━━━━━ INPUT DATA

(** ** Simulation.__init__ *)

Lemma uniform_within (low high u : R) :
  0 <= u < 1 -> low <= high -> low <= uniform low high u <= high.
Proof.
  intros Hu Hlh. unfold uniform.
  assert (0 <= (high - low) * u) by (apply Rmult_le_pos; lra).
  assert ((high - low) * u <= (high - low) * 1)
    by (apply Rmult_le_compat_l; lra).
  lra.
Qed.

Lemma init_ok (width height : R) (rnd : nat -> R) :
  Simulation.init width height rnd
  = Ok (Simulation.mk width height
          (map (Simulation.random_particle width height rnd)
               (seq 0 PARTICLE_COUNT))
          (SpatialGrid.init width height) (width * height) 0 0 0 0).
Proof. reflexivity. Qed.

Lemma init_particle (width height : R) (rnd : nat -> R) (k : nat)
    (p : Particle.t) :
  map (Simulation.random_particle width height rnd) (seq 0 PARTICLE_COUNT) !! k
    = Some p ->
  (k < PARTICLE_COUNT)%nat /\ p = Simulation.random_particle width height rnd k.
Proof.
  rewrite list_lookup_fmap. intros H.
  destruct (seq 0 PARTICLE_COUNT !! k) as [k'|] eqn:Hk; [|discriminate].
  apply lookup_seq in Hk. destruct Hk as [-> Hlt].
  simpl in H. inversion H. auto.
Qed.

(** C9, counterexample.  A 4 x 4 container cannot hold a particle of
    radius 5, and a container of width -100 and height 0 has no positive
    dimension; the constructor accepts both, and in the first the particle
    placed at x = 5 lies outside [[radius, width - radius]]. *)
Lemma init_accepts_bad_configuration :
  (exists self p,
     Simulation.init 4 4 (fun _ => 0) = Ok self /\
     Simulation.particles self !! 0%nat = Some p /\
     2 * Particle.radius p > Simulation.width self /\
     ~ (Particle.radius p <= Particle.x p
        <= Simulation.width self - Particle.radius p)) /\
  (exists self,
     Simulation.init (-100) 0 (fun _ => 0) = Ok self /\
     Simulation.width self = -100 /\ Simulation.height self = 0).
Proof.
  split.
  - eexists. eexists. split; [apply init_ok|]. split; [reflexivity|].
    eval_py. unfold uniform, PARTICLE_SIZE. split; lra.
  - eexists. split; [apply init_ok|]. split; reflexivity.
Qed.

━━━━━━━━━━

● **EXERCISE AIM**
Show every line of the listing that includes the word "Some".

● **RESULT**
    = Some p ->
     Simulation.particles self !! 0%nat = Some p /\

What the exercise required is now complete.